Isolation, purification, structural characterization, detection and microbial effects of a polyether toxic compound produced by the chain-forming dinoflagellate, Alexandrium monilatum

The chain-forming dinoflagellate Alexandrium monilatum has been reported to be associated with widespread discolored water and massive fish mortality in the Mississippi Sound and off the eastern and western coasts of Florida. Previous studies over the last 70 years have determined that A. monilatum produces a harmful, lipophilic substance(s) that is predominantly contained in the cell mass and is unlike that of saxitoxin-like toxins. After 70 years of research, no molecular structure of the toxic extract(s) has been characterized. Using sophisticated chemical, chromatographic, and analytical techniques, we have successfully purified and identified the molecular structure of the toxin produced by A. monilatum. Utilizing a 500 MHz NMR to carry out a number of experiments (i.e. 1H, 13C, COSY, HSQC, HMBC) and ESI-MS and MALDI-TOF-MS mass spectral techniques, we unambiguously determined the molecular structure of the toxic extract(s).
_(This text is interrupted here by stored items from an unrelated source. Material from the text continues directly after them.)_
(** ** The random generator

    [np.random] is a process-wide generator; its state is passed
    explicitly.  [random_choice g n k] stands for
    [np.random.choice(range(n), size=k, replace=False)] and
    [random_normal] for one standard normal draw. *)

Class RandomState (G V : Type) : Type := {
  random_choice : G -> nat -> nat -> list nat * G;
  random_normal : G -> V * G
}.

(** [np.random.randn(k)]: [k] successive draws. *)
Fixpoint randn {G V} `{RandomState G V} (g : G) (k : nat) : list V * G :=
  match k with
  | O => ([], g)
  | S k' =>
      let '(z, g1) := random_normal g in
      let '(zs, g2) := randn g1 k' in
      (z :: zs, g2)
  end.

(** What [np.random.choice] without replacement guarantees. *)
Definition choice_ok {G V} `{RandomState G V} : Prop :=
  forall (g : G) (n k : nat), k <= n ->
    length (random_choice g n k).1 = k /\
    Forall (fun i => i < n) (random_choice g n k).1.

(** ** Collaborating views

    The uncertainty, raw, binary and mutation views are classes of other
    modules of the package, which are not part of the sources at hand;
    this module only constructs them and reads or assigns their
    attributes.  Each is modelled as the record of what the module
    passes to it or assigns on it. *)

Section Views.
Context {V : Type}.

(** Modelled from the spec: [StandardDeviationMap] of [seqspace.errors],
    constructed from [(phenotypes, stdeviations, log_transform=,
    logbase=)]; the record of its constructor arguments. *)
Record StandardDeviationMap : Type := {
  sd_phenotypes : list V;
  sd_stdeviations : list V;
  sd_log_transform : bool;
  sd_logbase : V -> V
}.

(** Modelled from the spec: [StandardErrorMap] of [seqspace.errors],
    constructed from [(phenotypes, stdeviations, log_transform=,
    n_replicates=, logbase=)]; the record of its constructor
    arguments. *)
Record StandardErrorMap : Type := {
  se_phenotypes : list V;
  se_stdeviations : list V;
  se_log_transform : bool;
  se_n_replicates : nat;
  se_logbase : V -> V
}.

(** Modelled from the spec: [RawMap] of [seqspace.raw], the holder of
    the untransformed arrays.  An attribute that was never assigned is
    [None]; the standard deviations may be assigned Python's [None],
    hence the nested option. *)
Record RawMap : Type := {
  raw_genotypes : list string;
  raw_phenotypes : list V;
  raw_stdeviations : option (option (list V));
  raw_std : option StandardDeviationMap;
  raw_err : option StandardErrorMap
}.

(** Modelled from the spec: [BinaryMap] of [seqspace.binary], as far as
    this module assigns its attributes. *)
Record BinaryMap : Type := {
  bin_phenotypes : list V;
  bin_std : option StandardDeviationMap;
  bin_err : option StandardErrorMap
}.

(** Modelled from the spec: [MutationMap] of [seqspace.mutations], as
    far as this module assigns its attributes. *)
Record MutationMap : Type := {
  mm_mutations : option (gmap nat (list ascii));
  mm_wildtype : option string;
  mm_n : option nat
}.

Definition MutationMap_new : MutationMap :=
  {| mm_mutations := None; mm_wildtype := None; mm_n := None |}.
End Views.
Arguments StandardDeviationMap V : clear implicits.
Arguments StandardErrorMap V : clear implicits.
Arguments RawMap V : clear implicits.
Arguments BinaryMap V : clear implicits.

(** Modelled from the spec: the [upper] property of a standard-error
    view, an array of error magnitudes, one per phenotype.  How it is
    computed is left open. *)
Class ErrorBounds (V : Type) : Type := {
  upper : StandardErrorMap V -> list V
}.

(** The array is aligned with the phenotypes the view was built from,
    when the standard deviations it was built from are. *)
Definition upper_aligned {V} `{ErrorBounds V} : Prop :=
  forall e : StandardErrorMap V,
    length (se_stdeviations e) = length (se_phenotypes e) ->
    length (upper e) = length (se_phenotypes e).

(** ** Sequence utilities

    [seqspace.utils] is imported by the module but is not part of the
    sources at hand; its functions are modelled from the specification
    of the package. *)

(** Modelled from the spec: [hamming_distance(a, b)], the number of
    sites at which two sequences differ. *)
Definition hamming_distance (a b : string) : nat :=
  length (filter (fun p : ascii * ascii => p.1 <> p.2)
            (zip (list_ascii_of_string a) (list_ascii_of_string b))).

(** Modelled from the spec: [farthest_genotype(wildtype, genotypes)],
    the observed genotype at the largest Hamming distance from the
    reference (the first one among equals). *)
Definition farthest_genotype (wildtype : string) (genotypes : list string) : string :=
  foldl (fun best g =>
           if hamming_distance wildtype best <? hamming_distance wildtype g
           then g else best)
        wildtype genotypes.

(** The alphabet of one site of a wildtype-versus-mutant pair: the
    wildtype symbol, and the mutant symbol where it differs. *)
Definition site_alphabet (a b : ascii) : list ascii :=
  if decide (a = b) then [a] else [a; b].

(** Modelled from the spec: [binary_mutations_map(seq_a, seq_b)], the
    dict from site index to the symbols allowed at that site. *)
Definition binary_mutations_map (wildtype mutant : string) : gmap nat (list ascii) :=
  map_seq 0 (zip_with site_alphabet
               (list_ascii_of_string wildtype) (list_ascii_of_string mutant)).

(** Modelled from the spec: [encode_mutations(genotype, mutations)], the
    per-site alphabets in site order; a site the dict does not mention
    keeps the symbol of the reference genotype. *)
Definition encode_mutations (wildtype : string) (mutations : gmap nat (list ascii))
  : list (list ascii) :=
  imap (fun i c => default [c] (mutations !! i)) (list_ascii_of_string wildtype).

(** Every sequence obtained by choosing one symbol per site, each with
    the per-site indices of the chosen symbols. *)
Fixpoint site_product (encoding : list (list ascii)) : list (list ascii * list nat) :=
  match encoding with
  | [] => [([], [])]
  | alphabet :: rest =>
      let tails := site_product rest in
      mjoin (imap (fun j c => map (fun t : list ascii * list nat => (c :: t.1, j :: t.2)) tails)
               alphabet)
  end.

(** Modelled from the spec: [construct_genotypes(encoding)], the
    complete combinatorial genotype set of an encoding together with its
    binary representation. *)
Definition construct_genotypes (encoding : list (list ascii))
  : list string * list (list nat) :=
  let all := site_product encoding in
  (map (fun t => string_of_list_ascii t.1) all, map snd all).
(** * avant-public-apps: the probe-and-classify engine

    A shallow embedding of the two Go programs of the repository (the
    program of [main.go], and the second program, which adds the Avant
    and certificate rules and a pause before the report), and the
    properties of their probe worker [procApp], of the body classifier,
    and of the dispatcher/collector in [main]. *)

From Stdlib Require Import ZArith Strings.String Strings.Ascii Strings.Byte DecimalString Lia.
From stdpp Require Import base list.

Local Open Scope string_scope.
Local Open Scope Z_scope.

(** ** Go primitives used by the programs *)

(** [len(s)] on a string and on a byte slice, as a Go [int]. *)
Definition len_string (s : string) : Z := Z.of_nat (String.length s).
Definition len_bytes (b : list byte) : Z := Z.of_nat (length b).

(** [[]byte("...")] and [string(b)]: a Go string is its bytes. *)
Definition bytes_of (s : string) : list byte := list_byte_of_string s.
Definition string_of (b : list byte) : string := string_of_list_byte b.

(** [bytes.HasPrefix(s, prefix)]. *)
Fixpoint bytes_HasPrefix (s prefix : list byte) {struct prefix} : bool :=
  match prefix, s with
  | [], _ => true
  | _ :: _, [] => false
  | p :: prefix', c :: s' => Byte.eqb c p && bytes_HasPrefix s' prefix'
  end.

(** [bytes.Contains(b, subslice)]: [subslice] occurs somewhere in [b]. *)
Fixpoint bytes_Contains (b subslice : list byte) : bool :=
  bytes_HasPrefix b subslice ||
  match b with
  | [] => false
  | _ :: b' => bytes_Contains b' subslice
  end.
This extract(s) was representative of a polyether macrolide with an empirical formula of C43H60O12. This toxic compound was shown to be identical to a Japanese tidepool toxin identified as Goniodomin A, which is produced by another Alexandrium species.;With structure and mass spectrometry data in hand, a detection mechanism using an LC-MS was developed to monitor toxin production in culture. Additionally, toxin production and algal growth was monitored in antibiotic-treated cultures. There was no change in algal growth in antibiotic-treated cultures, and slightly higher cellular toxin content in the cells of the untreated, control cultures. It appeared that microbial presence influences toxin production.;This is the first report of structural characterization and development of a LC-MS detection method for monitoring of the toxic extract produced by the red-tide associated dinoflagellate, A. monilatum. Additionally, we have reported toxin production in culture over the algal growth with and without antibiotic addition, as well as monitored microbial community changes in each treatment.